## [INPUT MATERIAL]
(** * Relationship graph, influence scoring and deal health

    A shallow embedding of the graph engine of the sales dashboard
    ([GraphService] in [CDN/js/calendar.js], [LinkedInService], and
    [SalesOrchestratorService] in [CDN/js/meeting-service.js]).

    Conventions of the embedding.
    - JavaScript numbers that the code only adds, multiplies by decimal
      constants, compares and rounds are rationals ([Q]); whole numbers
      (scores, counts, millisecond timestamps) are [Z]; a number that
      may be [NaN] is an [option].  Rounding of IEEE doubles is outside
      the rational model: what is stated of a strength there is stated
      so that it also holds of the rounded value, and the strength update
      itself is given on doubles in module [Binary64].
    - A value that may be [undefined] or [null] is an [option]; a string
      tested for truthiness is truthy when it is present and not empty.
    - The arrays [nodes], [edges] and [interactions] of the service are
      lists in push order; the object [hierarchy] of [getOrgChart] and the
      [Set]s of visited ids are finite maps and sets.
    - [new Date()] is a parameter [now] (milliseconds); a date field holds
      the time value of [new Date(field)], [None] when that is [NaN]. *)

From Stdlib Require Import ZArith QArith Qround Qminmax Lqa Lia List Bool Ascii String.
From Stdlib Require Import PrimFloat Sorted.
From stdpp Require Import base option strings pretty gmap.
Import ListNotations.

Local Open Scope string_scope.
Local Open Scope Z_scope.

Set Warnings "-inexact-float".

(** ** JavaScript primitives *)

Module JS.

(** [c.toLowerCase()] on one ASCII character. *)
Definition lower_ascii (c : ascii) : ascii :=
  let n := nat_of_ascii c in
  if (Nat.leb 65 n && Nat.leb n 90)%bool then ascii_of_nat (n + 32) else c.

(** [s.toLowerCase()], for titles written in ASCII. *)
Fixpoint toLowerCase (s : string) : string :=
  match s with
  | EmptyString => EmptyString
  | String c rest => String (lower_ascii c) (toLowerCase rest)
  end.

(** [hay.includes(needle)]. *)
Fixpoint includes (hay needle : string) : bool :=
  (String.prefix needle hay ||
     match hay with
     | EmptyString => false
     | String _ rest => includes rest needle
     end)%bool.

(** Truthiness of a possibly missing string. *)
Definition truthy (o : option string) : bool :=
  match o with
  | Some s => negb (String.eqb s "")
  | None => false
  end.

(** [a || b] on possibly missing strings. *)
Definition or_else (a b : option string) : option string :=
  if truthy a then a else b.

(** [Math.round]: nearest integer, ties towards +infinity. *)
Definition round (x : Q) : Z := Qfloor (x + (1 # 2)).

(** [Math.floor]. *)
Definition floor (x : Q) : Z := Qfloor x.

Definition ms_per_day : Z := 1000 * 60 * 60 * 24.

(** The names of the members an object literal inherits from
    [Object.prototype]. *)
Definition prototype_members : list string :=
  ["constructor"; "hasOwnProperty"; "isPrototypeOf"; "propertyIsEnumerable";
   "toLocaleString"; "toString"; "valueOf"; "__proto__";
   "__defineGetter__"; "__defineSetter__"; "__lookupGetter__";
   "__lookupSetter__"].

(** What [table[key]] reads from an object literal: the value of an own
    key, a member inherited from [Object.prototype] (a function, or the
    prototype object itself for [__proto__]: truthy, and neither a string
    nor a number), or [undefined]. *)
Inductive Read (A : Type) : Type :=
| Own (a : A)
| Inherited
| Undefined.

Arguments Own {A} a.
Arguments Inherited {A}.
Arguments Undefined {A}.

(** [table[key]]; a missing key reads the property named "undefined",
    which no table of the program has. *)
Definition read {A} (table : list (string * A)) (key : option string)
  : Read A :=
  match key with
  | Some k =>
      match List.find (fun kv => String.eqb (fst kv) k) table with
      | Some kv => Own (snd kv)
      | None =>
          if List.existsb (String.eqb k) prototype_members
          then Inherited else Undefined
      end
  | None => Undefined
  end.

End JS.

(** ** Data model of [GraphService] *)

Inductive NodeType := contact | account | deal.

Definition NodeType_eqb (a b : NodeType) : bool :=
  match a, b with
  | contact, contact | account, account | deal, deal => true
  | _, _ => false
  end.

(** [node.metadata] of a contact node. *)
Record NodeMeta := {
  dealCount : Z;
  interactionCount : Z;
  lastInteraction : option Z
}.

(** An element of [this.nodes].  Fields that no modelled function reads
    (phone, industry, size, location, website, value, stage) are left out. *)
Record Node := {
  n_id : string;
  n_type : NodeType;
  n_name : string;
  n_title : option string;
  n_company : option string;
  n_email : option string;
  influenceScore : Z;
  n_role : option string;
  n_hubspotId : option string;
  n_metadata : option NodeMeta;
  linkedin_verified : bool
}.

(** [edge.metadata]. *)
Record EdgeMeta := {
  em_source : option string;
  em_lastVerified : option Z;
  em_lastInteraction : option Z;
  em_interactionCount : option Z
}.

(** An element of [this.edges]. *)
Record Edge := {
  e_id : string;
  source : string;
  target : string;
  e_type : string;
  strength : Q;
  confirmed : bool;
  e_metadata : option EdgeMeta
}.

(** An element of [this.interactions]. *)
Record Interaction := {
  i_id : string;
  i_contactId : string;
  i_type : string;
  i_date : option Z;
  i_duration : option Q;
  i_dealId : option string;
  i_completed : bool
}.

(** The mutable fields of the service object. *)
Record GraphService := {
  nodes : list Node;
  edges : list Edge;
  interactions : list Interaction
}.

Definition set_influenceScore (n : Node) (s : Z) : Node :=
  {| n_id := n_id n; n_type := n_type n; n_name := n_name n;
     n_title := n_title n; n_company := n_company n; n_email := n_email n;
     influenceScore := s; n_role := n_role n; n_hubspotId := n_hubspotId n;
     n_metadata := n_metadata n; linkedin_verified := linkedin_verified n |}.

Definition set_metadata (n : Node) (m : option NodeMeta) : Node :=
  {| n_id := n_id n; n_type := n_type n; n_name := n_name n;
     n_title := n_title n; n_company := n_company n; n_email := n_email n;
     influenceScore := influenceScore n; n_role := n_role n;
     n_hubspotId := n_hubspotId n;
     n_metadata := m; linkedin_verified := linkedin_verified n |}.

Definition set_strength (e : Edge) (s : Q) (m : option EdgeMeta) : Edge :=
  {| e_id := e_id e; source := source e; target := target e;
     e_type := e_type e; strength := s; confirmed := confirmed e;
     e_metadata := m |}.

(** [this.nodes.find(n => n.id === id)]. *)
Definition find_node (ns : list Node) (id : string) : option Node :=
  List.find (fun n => String.eqb (n_id n) id) ns.

(** [e.type !== 'works_at' && e.type !== 'belongs_to']. *)
Definition non_structural (e : Edge) : bool :=
  (negb (String.eqb (e_type e) "works_at") &&
   negb (String.eqb (e_type e) "belongs_to"))%bool.

(** [(e.source === id || e.target === id)] and not structural: the filter
    shared by the scorer, [findPath] and [updateRelationshipStrength]. *)
Definition touches (id : string) (e : Edge) : bool :=
  ((String.eqb (source e) id || String.eqb (target e) id) &&
   non_structural e)%bool.

(** ** Influence scorer *)

(** [roleScores], in the key order [Object.entries] enumerates. *)
Definition roleScores : list (string * Z) :=
  [("ceo", 30); ("cto", 25); ("cfo", 25); ("vp", 20);
   ("director", 15); ("manager", 10); ("other", 5)].

(** The loop over [Object.entries(roleScores)]: the points of the first
    key the lowercased title includes; nothing is added when no key is
    included. *)
Definition role_points (title : option string) : Z :=
  let t := JS.toLowerCase (default "" (JS.or_else title (Some ""))) in
  match List.find (fun rp => JS.includes t (fst rp)) roleScores with
  | Some rp => snd rp
  | None => 0
  end.

Definition dealEdges (es : list Edge) (contactId : string) : list Edge :=
  List.filter (fun e => (String.eqb (source e) contactId &&
                         JS.includes (e_type e) "deal")%bool) es.

Definition strongRelationships (es : list Edge) (contactId : string)
  : list Edge :=
  List.filter (fun e => (touches contactId e &&
                         Qle_bool (7 # 10) (strength e))%bool) es.

(** [daysAgo <= 90] for one interaction; a [NaN] date compares false. *)
Definition within_90_days (now : Z) (i : Interaction) : bool :=
  match i_date i with
  | Some t => Qle_bool (inject_Z (now - t) / inject_Z JS.ms_per_day) 90
  | None => false
  end.

Definition recentInteractions (ints : list Interaction) (now : Z)
  (contactId : string) : list Interaction :=
  List.filter (fun i => (String.eqb (i_contactId i) contactId &&
                         within_90_days now i)%bool) ints.

Definition connections (es : list Edge) (contactId : string) : Z :=
  Z.of_nat (List.length (List.filter (touches contactId) es)).

Definition zlen {A} (l : list A) : Z := Z.of_nat (List.length l).

(** The running [score] before rounding. *)
Definition raw_score (g : GraphService) (now : Z) (cid : string)
  (title : option string) : Q :=
  (inject_Z (role_points title)
   + inject_Z (Z.min (zlen (dealEdges (edges g) cid) * 10) 20)
   + inject_Z (Z.min (zlen (strongRelationships (edges g) cid) * 3) 20)
   + inject_Z (Z.min (zlen (recentInteractions (interactions g) now cid) * 2) 15)
   + Qmin (inject_Z (connections (edges g) cid) * (3 # 2)) 15)%Q.

Definition calculateContactInfluence (g : GraphService) (now : Z)
  (contactId : string) : Z :=
  match find_node (nodes g) contactId with
  | None => 0
  | Some c =>
      if negb (NodeType_eqb (n_type c) contact) then 0
      else Z.min (JS.round (raw_score g now contactId (n_title c))) 100
  end.

(** [calculateInfluenceScores]: the [forEach] writes each score into the
    node in place, so the store a later iteration reads already holds the
    scores written by the earlier ones.  [seen] are the nodes already
    passed, [todo] those still to come. *)
Fixpoint scores_loop (seen todo : list Node) (es : list Edge)
  (ints : list Interaction) (now : Z) : list Node :=
  match todo with
  | [] => seen
  | n :: rest =>
      let g := {| nodes := (seen ++ todo)%list; edges := es; interactions := ints |} in
      let n' := if NodeType_eqb (n_type n) contact
                then set_influenceScore n (calculateContactInfluence g now (n_id n))
                else n in
      scores_loop (seen ++ [n'])%list rest es ints now
  end.

Definition calculateInfluenceScores (g : GraphService) (now : Z)
  : GraphService :=
  {| nodes := scores_loop [] (nodes g) (edges g) (interactions g) now;
     edges := edges g;
     interactions := interactions g |}.

(** ** Built-in fixtures: [loadMockGraphData] *)

Module Mock.

Definition mk_contact (id name title company email role : string)
  (deals count last : Z) : Node :=
  {| n_id := id; n_type := contact; n_name := name;
     n_title := Some title; n_company := Some company;
     n_email := Some email; influenceScore := 0; n_role := Some role;
     n_hubspotId := None;
     n_metadata := Some {| dealCount := deals; interactionCount := count;
                           lastInteraction := Some last |};
     linkedin_verified := false |}.

Definition mk_other (id : string) (ty : NodeType) (name : string) : Node :=
  {| n_id := id; n_type := ty; n_name := name; n_title := None;
     n_company := None; n_email := None; influenceScore := 0;
     n_role := None; n_hubspotId := None; n_metadata := None;
     linkedin_verified := false |}.

Definition mk_edge (id src tgt ty : string) (s : Q) (conf : bool)
  (m : option EdgeMeta) : Edge :=
  {| e_id := id; source := src; target := tgt; e_type := ty;
     strength := s; confirmed := conf; e_metadata := m |}.

Definition mk_int (id cid ty : string) (date : Z) (dur : option Q)
  : Interaction :=
  {| i_id := id; i_contactId := cid; i_type := ty; i_date := Some date;
     i_duration := dur; i_dealId := None; i_completed := true |}.

(** Time values of the fixture's date strings (UTC midnight). *)
Definition d_2024_01_05 : Z := 1704412800000.
Definition d_2024_01_08 : Z := 1704672000000.
Definition d_2024_01_10 : Z := 1704844800000.
Definition d_2024_01_12 : Z := 1705017600000.
Definition d_2024_01_14 : Z := 1705190400000.
Definition d_2024_01_15 : Z := 1705276800000.
Lemma strchr_length s c p q :
  strchr s c = Some (p, q) → String.length s = S (String.length p + String.length q).
Proof.
  revert p q; induction s as [|a s IH]; simpl; intros p q H; [done|].
  split_matches; [done|]. by rewrite (IH _ _ eq_refl).
Qed.

Lemma eqc_refl c : eqc c c = true.
Proof. apply Ascii.eqb_refl. Qed.

Lemma strchr_append_is_Some p c q : is_Some (strchr (String.append p (String c q)) c).
Proof.
  induction p as [|a p IH]; rewrite ?append_nil_l, ?append_cons; cbn [strchr].
  - rewrite eqc_refl. eauto.
  - destruct (eqc a c); [eauto|]. destruct IH as [[? ?] ->]. eauto.
Qed.

Lemma prefix_spec pat s : String.prefix pat s = true → ∃ r, s = String.append pat r.
Proof.
  revert s; induction pat as [|a pat IH]; intros s H; [by exists s|].
  destruct s as [|b s]; [done|]. cbn in H. destruct (ascii_dec a b); [|done].
  subst. destruct (IH s H) as [r Hr]. exists r. by rewrite append_cons, <-Hr.
Qed.

(** A match of [pat] found by [strstr] puts each byte of [pat] in the string. *)
Lemma strstr_spec s pat : strstr s pat = true → ∃ a b, s = String.append a (String.append pat b).
Proof.
  induction s as [|c s IH]; cbn [strstr]; intros H.
  - apply orb_true_iff in H as [H|H]; [|done].
    destruct (prefix_spec _ _ H) as [r Hr]. by exists EmptyString, r.
  - apply orb_true_iff in H as [H|H].
    + destruct (prefix_spec _ _ H) as [r Hr]. exists EmptyString, r. by rewrite append_nil_l.
    + destruct (IH H) as (a & b & Hs). exists (String c a), b. by rewrite append_cons, <-Hs.
Qed.

Lemma fgets_go_length n room cur s :
  (0 < n)%nat → (String.length cur + room ≤ n)%nat → (0 < room)%nat →
  Forall (λ l, (String.length l ≤ n)%nat) (fgets_go n room cur s).
Proof.
  intros Hn. revert room cur; induction s as [|c s IH]; intros room cur Hc Hr; cbn [fgets_go].
  - destruct cur; constructor; [|done]. simpl in *. lia.
  - destruct (eqc c LF).
    + constructor; [rewrite length_append; simpl; lia|]. apply IH; simpl; lia.
    + destruct room as [|[|room]].
      * lia.
      * constructor; [rewrite length_append; simpl; lia|]. apply IH; simpl; lia.
      * apply IH; rewrite ?length_append; simpl; lia.
Qed.

(** Every piece [fgets] stores fits in the buffer with its NUL. *)
Lemma fgets_lines_length n file :
  (1 < n)%nat → Forall (λ l, (String.length l < n)%nat) (fgets_lines n file).
Proof.
  intros Hn. eapply Forall_impl; [apply fgets_go_length; simpl; lia|]. simpl. lia.
Qed.

Definition concat_str (l : list string) : string := foldr String.append EmptyString l.

Lemma fgets_go_concat n room cur s :
  concat_str (fgets_go n room cur s) = String.append cur s.
Proof.
  revert room cur; induction s as [|c s IH]; intros room cur; cbn [fgets_go].
  - destruct cur; simpl; by rewrite ?append_nil_r.
  - assert (Hcons : ∀ rest, String.append (String.append cur (String c EmptyString)) rest
      = String.append cur (String c rest)) by (intros; by rewrite append_assoc).
    destruct (eqc c LF); cbn [concat_str foldr]; fold concat_str.
    + change (foldr _ _ ?l) with (concat_str l). by rewrite IH, Hcons.
    + destruct room as [|[|room]]; cbn [concat_str foldr];
        try change (foldr _ _ ?l) with (concat_str l); by rewrite IH, Hcons.
Qed.

(** No byte of the file is lost or read twice. *)
Lemma fgets_lines_concat n file : concat_str (fgets_lines n file) = file.
Proof. apply fgets_go_concat. Qed.

Lemma all_chars_append f a b :
  all_chars f (String.append a b) = all_chars f a && all_chars f b.
Proof. induction a as [|c a IH]; [done|]. rewrite append_cons. simpl. by rewrite IH, andb_assoc. Qed.

Lemma all_chars_impl (f g : ascii → bool) s :
  (∀ c, f c = true → g c = true) → all_chars f s = true → all_chars g s = true.
Proof.
  intros H. induction s as [|c s IH]; simpl; [done|]. intros [Hc Hs]%andb_true_iff.
  apply andb_true_iff; auto.
Qed.

Lemma all_chars_take f n s : all_chars f s = true → all_chars f (take n s) = true.
Proof.
  revert s; induction n as [|n IH]; intros [|c s]; simpl; auto.
  intros [-> Hs]%andb_true_iff. simpl. auto.
Qed.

## [ASSIGNMENT]
From the records above, transcribe exactly the run of lines that opens with the line holding "(** Time values" and closes with the line holding "revert p q;", both included.

## [ANSWER SECTION]
(** Time values of the fixture's date strings (UTC midnight). *)
Definition d_2024_01_05 : Z := 1704412800000.
Definition d_2024_01_08 : Z := 1704672000000.
Definition d_2024_01_10 : Z := 1704844800000.
Definition d_2024_01_12 : Z := 1705017600000.
Definition d_2024_01_14 : Z := 1705190400000.
Definition d_2024_01_15 : Z := 1705276800000.
Lemma strchr_length s c p q :
  strchr s c = Some (p, q) → String.length s = S (String.length p + String.length q).
Proof.
  revert p q; induction s as [|a s IH]; simpl; intros p q H; [done|].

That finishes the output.